• TASK:
Your task is to copy the lines of the data below from the line holding "Inductive request : Type" through the line holding "(** [bot.config] *)", inclusive, exactly and with nothing added.

(Dataset items)
(** [discord.Colour] *)
Record Colour : Type := { value : Z }.

(** [discord.Embed]; [color] is [None] for an embed without a colour. *)
Record Embed : Type := { color : option Colour }.

(** [discord.Message] *)
Record Message : Type := { embeds : list Embed }.

(** The channel of a thread: the category it is filed under, and its
    messages, newest first. *)
Record TextChannel : Type := {
  category_id : option Z;
  messages : list Message;
}.

(** [channel.history()] is called without arguments and yields at most
    [limit = 100] messages, newest first. *)
Definition history_limit : nat := 100.

Definition history (c : TextChannel) : list Message :=
  take history_limit (messages c).

End discord.

(** Requests the cog sends to Discord. *)
Inductive request : Type :=
  | GetHistory
  | EditCategory (target : Z).

#[global] Instance request_eq_dec : EqDecision request.
Proof. solve_decision. Defined.

Record world : Type := {
  (** the plugin's partition, [_id ↦ value] *)
  db : gmap string pyval;
  (** [bot.config] *)
  config : gmap string pyval;
  (** the ids [bot.get_channel] resolves *)
  channels : gset Z;
  (** [thread.channel] *)
  channel : discord.TextChannel;
  (** how Discord answers [channel.edit(category=c)]: [None] when it
      accepts the move, the exception it raises otherwise *)
  host_edit : Z → option exn;
  (** the requests sent to Discord so far, oldest first *)
  requests : list request;
  (** the lines printed so far, oldest first *)
  stdout : list string;
}.

Definition set_db (f : gmap string pyval → gmap string pyval) (w : world) : world :=
  {| db := f (db w); config := config w; channels := channels w;
     channel := channel w; host_edit := host_edit w;
     requests := requests w; stdout := stdout w |}.

Definition set_channel (c : discord.TextChannel) (w : world) : world :=
  {| db := db w; config := config w; channels := channels w;
     channel := c; host_edit := host_edit w;
     requests := requests w; stdout := stdout w |}.

Definition send (r : request) (w : world) : world :=
  {| db := db w; config := config w; channels := channels w;
     channel := channel w; host_edit := host_edit w;
     requests := requests w ++ [r]; stdout := stdout w |}.

Definition put_line (s : string) (w : world) : world :=
  {| db := db w; config := config w; channels := channels w;
     channel := channel w; host_edit := host_edit w;
     requests := requests w; stdout := stdout w ++ [s] |}.

(** The category moves requested so far. *)
Definition moves (w : world) : list Z :=
  omap (λ r, match r with EditCategory c => Some c | GetHistory => None end)
       (requests w).

(** ** The monad of coroutines *)

Definition M (A : Type) : Type := world → result A * world.

#[global] Instance M_ret : MRet M := λ A a w, (Return a, w).

#[global] Instance M_bind : MBind M := λ A B f m w,
  match m w with
  | (Return a, w') => f a w'
  | (Raise e, w') => (Raise e, w')
  end.

Definition ret {A} (a : A) : M A := mret a.

Definition raise {A} (e : exn) : M A := λ w, (Raise e, w).

Definition lift {A} (r : result A) : M A := λ w, (r, w).

Definition gets {A} (f : world → A) : M A := λ w, (Return (f w), w).

Definition modify (f : world → world) : M unit := λ w, (Return (), f w).

(** [try: body / except Exception as e: handler e] *)
Definition try_except {A} (body : M A) (handler : exn → M A) : M A := λ w,
  match body w with
  | (Raise e, w') => if is_Exception e then handler e w' else (Raise e, w')
  | r => r
  end.

(** [for x in l: body x] *)
Fixpoint for_each {A} (l : list A) (body : A → M unit) : M unit :=
  match l with
  | [] => ret ()
  | x :: l' => body x;; for_each l' body
  end.

(** [print(s)] *)
Definition print (s : string) : M unit := modify (put_line s).

(** The invocation context of a command.  [in_thread] tells whether
    [bot.threads.find(channel=ctx.channel)] finds a thread, which is then the
    thread whose channel the world holds, so that [ctx.channel] is that
    channel; [sent] lists what [ctx.send] has delivered to the invoker,
    oldest first. *)
Record Context : Type := {
  in_thread : bool;
  sent : list string;
}.

(** A message that carries text and no embed. *)
Definition text_message : discord.Message := {| discord.embeds := [] |}.

(** A text message arrives in the thread's channel as its newest message. *)
Definition post_text (w : world) : world :=
  set_channel
    {| discord.category_id := discord.category_id (channel w);
       discord.messages := text_message :: discord.messages (channel w) |} w.

(** [await ctx.send(content)]: the text is posted into [ctx.channel], which
    is the thread's channel when the command was run there. *)
Definition ctx_send (ctx : Context) (content : string) : M Context :=
  (if in_thread ctx then modify post_text else ret ());;
  ret {| in_thread := in_thread ctx; sent := sent ctx ++ [content] |}.

(** [await asyncio.sleep(seconds)]: time is not part of the world. *)
Definition sleep (seconds : Z) : M unit := ret ().

(** ** The cog *)

Module AutoMove.

(** [config = await self.db.find_one({"_id": key})] followed by
    [config['value'] if config else None]: a key without a document reads
    as [None]. *)
Definition get_config (key : string) : M pyval :=
  config ← gets (λ w, db w !! key);
  ret (match config with
       | Some value => value
       | None => PyNone
       end).

(** [find_one_and_update({"_id": key}, {"$set": {"value": value}}, upsert=True)] *)
Definition set_config (key : string) (value : pyval) : M unit :=
  modify (set_db <[key := value]>).

(** [self.bot.config.get(key)] *)
Definition get_global_config (key : string) : M pyval :=
  gets (λ w, default PyNone (config w !! key)).

Definition default_keys : list (string * pyval) :=
  [ ("waiting_user_message_category_id", PyNone);
    ("waiting_staff_message_category_id", PyNone);
    ("closing_category_id", PyNone);
    ("recruitment_id", PyNone) ].

Definition ensure_config_keys : M unit :=
  for_each default_keys (λ '(key, default_value),
    current ← get_config key;
    if py_is_none current then set_config key default_value else ret ()).

(** [on_ready] *)
Definition on_ready : M unit := ensure_config_keys.

(** [self.bot.get_channel(category_id)]: the channel object, named by its
    id, or [None]. *)
Definition get_channel (category_id : Z) : M (option Z) :=
  gets (λ w, if decide (category_id ∈ channels w) then Some category_id else None).

(** [await channel.edit(category=target_category)] on the thread's channel:
    the request goes out, then Discord either accepts it or raises.  [edit]
    hands back the edited channel as a new object and leaves [channel] as
    it is: the cached [category_id] changes only when the gateway's update
    for the channel reaches the cache, which is no step of the cog. *)
Definition channel_edit (target_category : Z) : M unit :=
  modify (send (EditCategory target_category));;
  answer ← gets (λ w, host_edit w target_category);
  match answer with
  | Some e => raise e
  | None => ret ()
  end.

(** [move_channel(self, channel, category_id)], with [channel] the
    thread's channel. *)
Definition move_channel (category_id : pyval) : M unit :=
  category_id ← lift (py_int category_id);
  target_category ← get_channel category_id;
  current ← gets (λ w, discord.category_id (channel w));
  if bool_decide (is_Some target_category)
     && negb (bool_decide (current = Some category_id))
  then
    try_except
      (channel_edit category_id)
      (λ e, print ("Failed to move the channel: " +:+ exn_str e))
  else ret ().

(** The inner loop of [has_mod_replied], [for embed in message.embeds]:
    [Return true] when it reaches [return True], [Return false] when it
    runs to its end; [embed.color.value] raises on an embed whose [color]
    is [None]. *)
Fixpoint scan_embeds (mod_color : pyval) (embeds : list discord.Embed)
  : result bool :=
  match embeds with
  | [] => Return false
  | embed :: rest =>
      match discord.color embed with
      | None => Raise AttributeError
      | Some colour =>
          if py_eq (PyInt (discord.value colour)) mod_color
          then Return true
          else scan_embeds mod_color rest
      end
  end.

(** The outer loop, [async for message in thread.channel.history()]. *)
Fixpoint scan_messages (mod_color : pyval) (history : list discord.Message)
  : result bool :=
  match history with
  | [] => Return false
  | message :: rest =>
      match scan_embeds mod_color (discord.embeds message) with
      | Return true => Return true
      | Return false => scan_messages mod_color rest
      | Raise e => Raise e
      end
  end.

Definition has_mod_replied : M bool :=
  mod_color ← get_global_config "mod_color";
  modify (send GetHistory);;
  history ← gets (λ w, discord.history (channel w));
  lift (scan_messages mod_color history).

(** [on_thread_reply(self, thread, from_mod, message, anonymous, plain)];
    the [return] of the recruitment test is the first branch of the
    conditional. *)
Definition on_thread_reply (from_mod : bool) : M unit :=
  mod_has_replied ← has_mod_replied;
  recruitment_category_id ← get_config "recruitment_id";
  let category_id := PyNone in
  exempt ←
    (if py_truthy recruitment_category_id then
       current ← gets (λ w, discord.category_id (channel w));
       recruitment ← lift (py_int recruitment_category_id);
       ret (bool_decide (current = Some recruitment))
     else ret false);
  if exempt : bool then ret ()
  else
    category_id ←
      (if from_mod then get_config "waiting_user_message_category_id"
       else if mod_has_replied : bool
            then get_config "waiting_staff_message_category_id"
            else ret category_id);
    if py_truthy category_id then move_channel category_id else ret ().

(** [move_to_closing_category(self, ctx)], the command
    [movetoclosingcategory]. *)
Definition move_to_closing_category (ctx : Context) : M Context :=
  sleep 3;;
  let thread := in_thread ctx in
  if thread then
    category_id ← get_config "closing_category_id";
    if negb (py_is_none category_id) then
      move_channel category_id;;
      ret ctx
    else ctx_send ctx "The closing category ID is not configured."
  else ctx_send ctx "This command must be used in a thread channel.".

(** The four setter commands; [category_id] has been converted to an [int]
    by the command framework. *)
Definition set_waiting_user_message_category (ctx : Context) (category_id : Z)
  : M Context :=
  set_config "waiting_user_message_category_id" (PyStr (py_str category_id));;
  ctx_send ctx ("User message waiting category ID updated successfully: <#"
                +:+ py_str category_id +:+ ">.").

Definition set_waiting_staff_message_category (ctx : Context) (category_id : Z)
  : M Context :=
  set_config "waiting_staff_message_category_id" (PyStr (py_str category_id));;
  ctx_send ctx ("Staff message waiting category ID updated successfully: <#"
                +:+ py_str category_id +:+ ">.").

Definition set_closing_category (ctx : Context) (category_id : Z) : M Context :=
  set_config "closing_category_id" (PyStr (py_str category_id));;
  ctx_send ctx ("Closing category ID updated successfully: <#"
                +:+ py_str category_id +:+ ">.").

• SOLVED EXERCISE:
Inductive request : Type :=
  | GetHistory
  | EditCategory (target : Z).

#[global] Instance request_eq_dec : EqDecision request.
Proof. solve_decision. Defined.

Record world : Type := {
  (** the plugin's partition, [_id ↦ value] *)
  db : gmap string pyval;
  (** [bot.config] *)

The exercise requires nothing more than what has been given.